In Italia, una storia simile si sta ripetendo, in tempi più recenti, anche nell’ambito della caratterizzazione materiale dei beni culturali. La nascita di infrastrutture europee di ricerca nel campo dell’Heritage Science (es. E-RIHS, Iperion HS), la disponibilità di set di strumenti mobili sempre più ampio e performante, e un generale e crescente interesse delle massime istituzioni scientifiche nazionali (es. CNR, INFN, ENEA) per l’avvio di collaborazioni di ricerca con partner culturali, ha catalizzato l’avvio di campagne archeometriche presso quei musei che pur non disponendo di laboratori diagnostici propri pongono la ricerca scientifica in cima alla propria agenda istituzionale, come ad esempio è il caso del Museo Egizio.

Primi passi

Con la nomina alla direzione di Christian Greco, nel 2014, il Museo Egizio ha inaugurato un nuovo asse di ricerca finalizzato a portare a sistema l’impiego delle indagini archeometriche come mezzo di studio delle collezioni e a costituire un anello di collaborazioni scientifiche internazionale, in grado di attivare un dialogo multidisciplinare sulle evidenze e sui dati.

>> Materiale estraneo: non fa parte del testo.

(* ===== verification/Sysfile.v ===== *)
(** * File system calls: kernel/sysfile.c

    The handlers as they run on the kernel state: arguments from the trap
    frame, results as the C functions return them.  A local array that the
    code does not initialise is [zeroes]; only what was stored is read. *)

From S2P Require Import Prelude Memory Riscv Kalloc Vm FsDefs BufCache Log UserMem KernelMem Fs Spinlock ProcDefs Pipe Kernel Sched File Proc Exec.

(** ** Creation and removal of directory entries, inside a transaction *)

Section Namespace.
Context {S U : Type} `{BufCache S} `{UserMem U}.
Local Abbreviation F := (fstate S U).

Definition isdirempty (dp : nat) : M F bool :=
  x ← the_inode dp;
  loop (Datatypes.S (Datatypes.S (Z.to_nat (i_size x / DIRENT_SIZE)))) (fun off =>
    x ← the_inode dp;
    if off <? i_size x then
      '(r, bs) ← readi dp KernelDst off DIRENT_SIZE;
      panic_if (negb (r =? DIRENT_SIZE)) "isdirempty: readi";;
      if negb (de_inum (put_bytes zeroes 0 bs) =? 0) then mret (inr false)
      else mret (inl (i32 (off + DIRENT_SIZE)))
    else mret (inr true)) (2 * DIRENT_SIZE).

(** [fail:] of [create] *)
Definition create_fail (dp ip : nat) : M F (option nat) :=
  modify (upd_inode ip (set_inlink 0));;
  iupdate ip;;
  iunlockput ip;;
  iunlockput dp;;
  mret None.

(** The inode, locked. *)
Definition create (path : list byte) (type major minor : Z) : M F (option nat) :=
  '(o, name) ← nameiparent path zeroes;
  match o with
  | None => mret None
  | Some dp =>
      ilock (Some dp);;
      found ← dirlookup dp name;
      match found with
      | Some (ip, _) =>
          iunlockput dp;;
          ilock (Some ip);;
          x ← the_inode ip;
          if (type =? T_FILE) && ((i_type x =? T_FILE) || (i_type x =? T_DEVICE)) then mret (Some ip)
          else iunlockput ip;; mret None
      | None =>
          d ← the_inode dp;
          new ← ialloc (i_dev d) type;
          match new with
          | None => iunlockput dp;; mret None
          | Some ip =>
              ilock (Some ip);;
              modify (upd_inode ip (fun x => set_inlink 1 (set_idevno major minor x)));;
              iupdate ip;;
              x ← the_inode ip;
              ok ← (if type =? T_DIR then
                      r ← dirlink ip (literal ".") (i_inum x);
                      if r <? 0 then mret false
                      else
                        r ← dirlink ip (literal "..") (i_inum d);
                        mret (negb (r <? 0))
                    else mret true);
              if negb (ok : bool) then create_fail dp ip
              else
                r ← dirlink dp name (i_inum x);
                if r <? 0 then create_fail dp ip
                else
                  when (type =? T_DIR)
                    (modify (upd_inode dp (fun d => set_inlink (i16 (i_nlink d + 1)) d));;
                     iupdate dp);;
                  iunlockput dp;;
                  mret (Some ip)
          end
      end
  end.

(** [sys_link] between [begin_op] and [end_op]. *)
Definition link_bad (ip : nat) : M F Z :=
  ilock (Some ip);;
  modify (upd_inode ip (fun x => set_inlink (i16 (i_nlink x - 1)) x));;
  iupdate ip;;
  iunlockput ip;;
  mret (-1).

Definition link (old new : list byte) : M F Z :=
  o ← namei old;
  match o with
  | None => mret (-1)
  | Some ip =>
      ilock (Some ip);;
      x ← the_inode ip;
      if i_type x =? T_DIR then iunlockput ip;; mret (-1)
      else
        modify (upd_inode ip (fun x => set_inlink (i16 (i_nlink x + 1)) x));;
        iupdate ip;;
        iunlock (Some ip);;
        '(o, name) ← nameiparent new zeroes;
        match o with
        | None => link_bad ip
        | Some dp =>
            ilock (Some dp);;
            d ← the_inode dp;
            x ← the_inode ip;
            r ← (if negb (i_dev d =? i_dev x) then mret (-1) else dirlink dp name (i_inum x));
            if r <? 0 then iunlockput dp;; link_bad ip
            else
              iunlockput dp;;
              iput ip;;
              mret 0
        end
  end.

(** [sys_unlink] between [begin_op] and [end_op]. *)
Definition unlink_bad (dp : nat) : M F Z := iunlockput dp;; mret (-1).

Definition unlink (path : list byte) : M F Z :=
  '(o, name) ← nameiparent path zeroes;
  match o with
  | None => mret (-1)
  | Some dp =>
      ilock (Some dp);;
      if (namecmp name (literal ".") 0 =? 0) || (namecmp name (literal "..") 0 =? 0) then unlink_bad dp
      else
        found ← dirlookup dp name;
        match found with
        | None => unlink_bad dp
        | Some (ip, off) =>
            ilock (Some ip);;
            x ← the_inode ip;
            panic_if (i_nlink x <? 1) "unlink: nlink < 1";;
            full ← (if i_type x =? T_DIR then e ← isdirempty ip; mret (negb e) else mret false);
            if (full : bool) then iunlockput ip;; unlink_bad dp
            else
              r ← writei dp (KernelSrc (replicate (Z.to_nat DIRENT_SIZE) x00)) off DIRENT_SIZE;
              panic_if (negb (r =? DIRENT_SIZE)) "unlink: writei";;
              when (i_type x =? T_DIR)
                (modify (upd_inode dp (fun d => set_inlink (i16 (i_nlink d - 1)) d));;
                 iupdate dp);;
              iunlockput dp;;
              modify (upd_inode ip (fun x => set_inlink (i16 (i_nlink x - 1)) x));;
              iupdate ip;;
              iunlockput ip;;
              mret 0
        end
  end.
End Namespace.

(** ** The handlers *)

Section Sysfile.
Context {S D : Type} `{BufCache S}.
Local Abbreviation K := (kernel S D).
Context (trampoline : Z) (devread devwrite : Z -> option (Z -> Z -> M K Z)).

(** The descriptor and its file; [None] for the result -1. *)
Definition argfd (n : Z) : M K (option (Z * nat)) :=
  fd ← argint n;
  if (fd <? 0) || (fd >=? NOFILE) then mret None
  else
    p ← myproc;
    x ← the_proc p;
    mret (match p_ofile x fd with Some f => Some (fd, f) | None => None end).

(** The first free descriptor from [fd]. *)
Fixpoint free_fd (k : nat) (fd : Z) (ofile : Z -> option nat) : option Z :=
  match k with
  | O => None
  | Datatypes.S k' =>
      match ofile fd with
      | None => Some fd
      | Some _ => free_fd k' (fd + 1) ofile
      end
  end.

Definition set_ofile (p : nat) (fd : Z) (f : option nat) : M K unit :=
  modify (upd_proc p (fun x => set_pofile (<[fd := f]> (p_ofile x)) x)).

Definition fdalloc (f : nat) : M K Z :=
  p ← myproc;
  x ← the_proc p;
  match free_fd (Z.to_nat NOFILE) 0 (p_ofile x) with
  | Some fd => set_ofile p fd (Some f);; mret fd
  | None => mret (-1)
  end.

Definition sys_dup : M K Z :=
  o ← argfd 0;
  match o with
  | None => mret (-1)
  | Some (_, f) =>
      fd ← fdalloc f;
      if fd <? 0 then mret (-1)
      else filedup f;; mret fd
  end.

Definition sys_read : M K Z :=
  p ← argaddr 1;
  n ← argint 2;
  o ← argfd 0;
  match o with
  | None => mret (-1)
  | Some (_, f) => fileread devread f p n
  end.

Definition sys_write : M K Z :=
  p ← argaddr 1;
  n ← argint 2;
  o ← argfd 0;
  match o with
  | None => mret (-1)
  | Some (_, f) => filewrite devwrite f p n
  end.

Definition sys_close : M K Z :=
  o ← argfd 0;
  match o with
  | None => mret (-1)
  | Some (fd, f) =>
      p ← myproc;
      set_ofile p fd None;;
      fileclose f;;
      mret 0
  end.

(** [pad] as in [filestat] *)
Definition sys_fstat (pad : list byte) : M K Z :=
  st ← argaddr 1;
  o ← argfd 0;
  match o with
  | None => mret (-1)
  | Some (_, f) => filestat pad f st
  end.

Definition sys_link : M K Z :=
  '(r, old) ← argstr 0 MAXPATH;
  if r <? 0 then mret (-1)
  else
    '(r, new) ← argstr 1 MAXPATH;
    if r <? 0 then mret (-1)
    else
      begin_op_;;
      r ← fs (link old new);
      end_op_;;
      mret r.

Definition sys_unlink : M K Z :=
  '(r, path) ← argstr 0 MAXPATH;
  if r <? 0 then mret (-1)
  else
    begin_op_;;
    r ← fs (unlink path);
    end_op_;;
    mret r.

(** The inode to open, locked. *)
Definition open_inode (path : list byte) (omode : Z) : M K (option nat) :=
  if negb (Z.land omode O_CREATE =? 0) then fs (create path T_FILE 0 0)
  else
    o ← fs (namei path);
    match o with
    | None => mret None
    | Some ip =>
        fs (ilock (Some ip));;
        x ← fs (the_inode ip);
        if (i_type x =? T_DIR) && negb (omode =? O_RDONLY) then fs (iunlockput ip);; mret None
        else mret (Some ip)
    end.

(** A file structure and a descriptor for it. *)
Definition open_fd : M K (option (nat * Z)) :=
  o ← filealloc;
  match o with
  | None => mret None
  | Some f =>
      fd ← fdalloc f;
      if fd <? 0 then fileclose f;; mret None
      else mret (Some (f, fd))
  end.

Definition sys_open : M K Z :=
  omode ← argint 1;
  '(n, path) ← argstr 0 MAXPATH;
  if n <? 0 then mret (-1)
  else
    begin_op_;;
    o ← open_inode path omode;
    match o with
    | None => end_op_;; mret (-1)
    | Some ip =>
        x ← fs (the_inode ip);
        if (i_type x =? T_DEVICE) && ((i_major x <? 0) || (i_major x >=? NDEV)) then
          fs (iunlockput ip);;
          end_op_;;
          mret (-1)
        else
          o ← open_fd;
          match o with
          | None =>
              fs (iunlockput ip);;
              end_op_;;
              mret (-1)
          | Some (f, fd) =>
              x ← fs (the_inode ip);
              modify (upd_file f (fun y =>
                if i_type x =? T_DEVICE then set_fd_major (i_major x) (set_fd_type FD_DEVICE y)
                else set_fd_off 0 (set_fd_type FD_INODE y)));;
              modify (upd_file f (fun y =>
                set_fd_mode (Z.land omode O_WRONLY =? 0)
                  (negb (Z.land omode O_WRONLY =? 0) || negb (Z.land omode O_RDWR =? 0)) (set_fd_ip (Some ip) y)));;
              when (negb (Z.land omode O_TRUNC =? 0) && (i_type x =? T_FILE)) (fs (itrunc ip));;
              fs (iunlock (Some ip));;
              end_op_;;
              mret fd
          end
    end.

Definition sys_mkdir : M K Z :=
  begin_op_;;
  '(r, path) ← argstr 0 MAXPATH;
  o ← (if r <? 0 then mret None else fs (create path T_DIR 0 0));
  match o with
  | None => end_op_;; mret (-1)
  | Some ip =>
      fs (iunlockput ip);;
      end_op_;;
      mret 0
  end.

Definition sys_mknod : M K Z :=
  begin_op_;;
  major ← argint 1;
  minor ← argint 2;
  '(r, path) ← argstr 0 MAXPATH;
  o ← (if r <? 0 then mret None else fs (create path T_DEVICE (i16 major) (i16 minor)));
  match o with
  | None => end_op_;; mret (-1)
  | Some ip =>
      fs (iunlockput ip);;
      end_op_;;
      mret 0
  end.

Definition sys_chdir : M K Z :=
  p ← myproc;
  begin_op_;;
  '(r, path) ← argstr 0 MAXPATH;
  o ← (if r <? 0 then mret None else fs (namei path));
  match o with
  | None => end_op_;; mret (-1)
  | Some ip =>
      fs (ilock (Some ip));;
      x ← fs (the_inode ip);
      if negb (i_type x =? T_DIR) then
        fs (iunlockput ip);;
        end_op_;;
        mret (-1)
      else
        fs (iunlock (Some ip));;
        y ← the_proc p;
        iput_ (p_cwd y);;
        end_op_;;
        modify (upd_proc p (set_pcwd (Some ip)));;
        mret 0
  end.

(** Freeing the pages of [argv]. *)
Fixpoint free_args (argv : list Z) : M K unit :=
  match argv with
  | [] => mret tt
  | a :: argv' => vm (kfree a);; free_args argv'
  end.

(** One iteration of the loop of [sys_exec]: on, or out of it with the
    arguments and whether they are good. *)
Definition exec_arg (uargv : Z) (argv : list Z) : M K (list Z + bool * list Z) :=
  let i := Z.of_nat (length argv) in
  if i >=? MAXARG then mret (inr (false, argv))
  else
    '(r, uarg) ← fetchaddr (u64 (uargv + 8 * i));
    if r <? 0 then mret (inr (false, argv))
    else if uarg =? 0 then mret (inr (true, argv))
    else
      a ← vm kalloc;
      if a =? 0 then mret (inr (false, argv))
      else
        '(r, bs) ← fetchstr uarg PGSIZE;
        vm (modify (set_mem (fun m => put_bytes m a bs)));;
        if r <? 0 then mret (inr (false, argv ++ [a]))
        else mret (inl (argv ++ [a])).

Definition sys_exec : M K Z :=
  uargv ← argaddr 1;
  '(r, path) ← argstr 0 MAXPATH;
  if r <? 0 then mret (-1)
  else
    '(ok, argv) ← loop (Datatypes.S (Z.to_nat MAXARG)) (exec_arg uargv) [];
    if (ok : bool) then
      ret ← exec trampoline path argv;
      free_args argv;;
      mret ret
    else
      free_args argv;;
      mret (-1).

Definition sys_pipe : M K Z :=
  p ← myproc;
  fdarray ← argaddr 0;
  o ← pipealloc;
  match o with
  | None => mret (-1)
  | Some (rf, wf) =>
      fd0 ← fdalloc rf;
      fd1 ← (if fd0 <? 0 then mret (-1) else fdalloc wf);
      if fd1 <? 0 then
        when (fd0 >=? 0) (set_ofile p fd0 None);;
        fileclose rf;;
        fileclose wf;;
        mret (-1)
      else
        x ← the_proc p;
        r ← vm (copyout (p_pagetable x) fdarray (bytes_at (store32 zeroes 0 fd0) 0 4));
        r ← (if r <? 0 then mret r
             else vm (copyout (p_pagetable x) (u64 (fdarray + 4)) (bytes_at (store32 zeroes 0 fd1) 0 4)));
        if r <? 0 then
          set_ofile p fd0 None;;
          set_ofile p fd1 None;;
          fileclose rf;;
          fileclose wf;;
          mret (-1)
        else mret 0
  end.
End Sysfile.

Due progetti di ricerca caratterizzati da campagne sistematiche, su specifiche classi di oggetti, hanno segnato l’esordio del Museo Egizio in questo importante percorso di trasformazione dell’istituzione.

Il primo è il Vatican Coffin Project, avviato nel 2008 dal Reparto Antichità Egizie e del Vicino Oriente in collaborazione con il Laboratorio di Diagnostica per la Conservazione e il Restauro dei Musei Vaticani. Il progetto del quale fanno parte anche il Louvre, il Rijksmuseum van Oudheden di Leida, il Centre de Recherche et de Restauration des Musées de France (C2RMF) e il Centro Conservazione e Restauro della Venaria Reale, sviluppa e applica un protocollo diagnostico per lo studio dei sarcofagi del Terzo Periodo Intermedio (XXI-XXII dinastia, 1070-712 a.C.), provenienti da Tebe Ovest, caratterizzati da un apparato decorativo di altissimo livello tecnico e presente in moltissime collezioni sparse nel mondo. I partner del progetto generano dati dall’indagine sui sarcofagi presenti nelle proprie collezioni e, in periodiche riunioni, discutono nuovi approcci diagnostici per ampliare, mediante confronti, la comprensione delle tecniche impiegate dagli artigiani egizi e possibilmente elementi diagnostici utili all’individuazione di eventuali workshops e altri aspetti dell’organizzazione materiale e professionale dei laboratori artigiani, un ambito questo in gran parte oscuro alle fonti scritte.

Il protocollo diagnostico prevede analisi per immagini (luce visibile, fluorescenza UV indotta, fluorescenza UV in falsi colori, IR in bianco e nero a varie lunghezze spettrali, IR in falsi colori, luminescenza con illuminazione led monocromatica, radiografia digitale, ricostruzione 3D con luce strutturata), analisi puntuali senza prelievo (FT-IR, RAMAN, NMR, XRF, misure colorimetriche) e analisi con microprelievo (microstratigrafia su sezione lucida, mineropetrografia su sezione sottile, SEM-EDS, FT-IR in modalità ATR e mappatura 3D, RAMAN con mappatura, diffrazione RX, analisi cromatografiche CG-MS e HPLC, analisi micrografica del legno) e prevedono la collaborazione stretta tra enti museali e centri di ricerca in grado di provvedere alla strumentazione e il know how per l’interpretazione dei dati.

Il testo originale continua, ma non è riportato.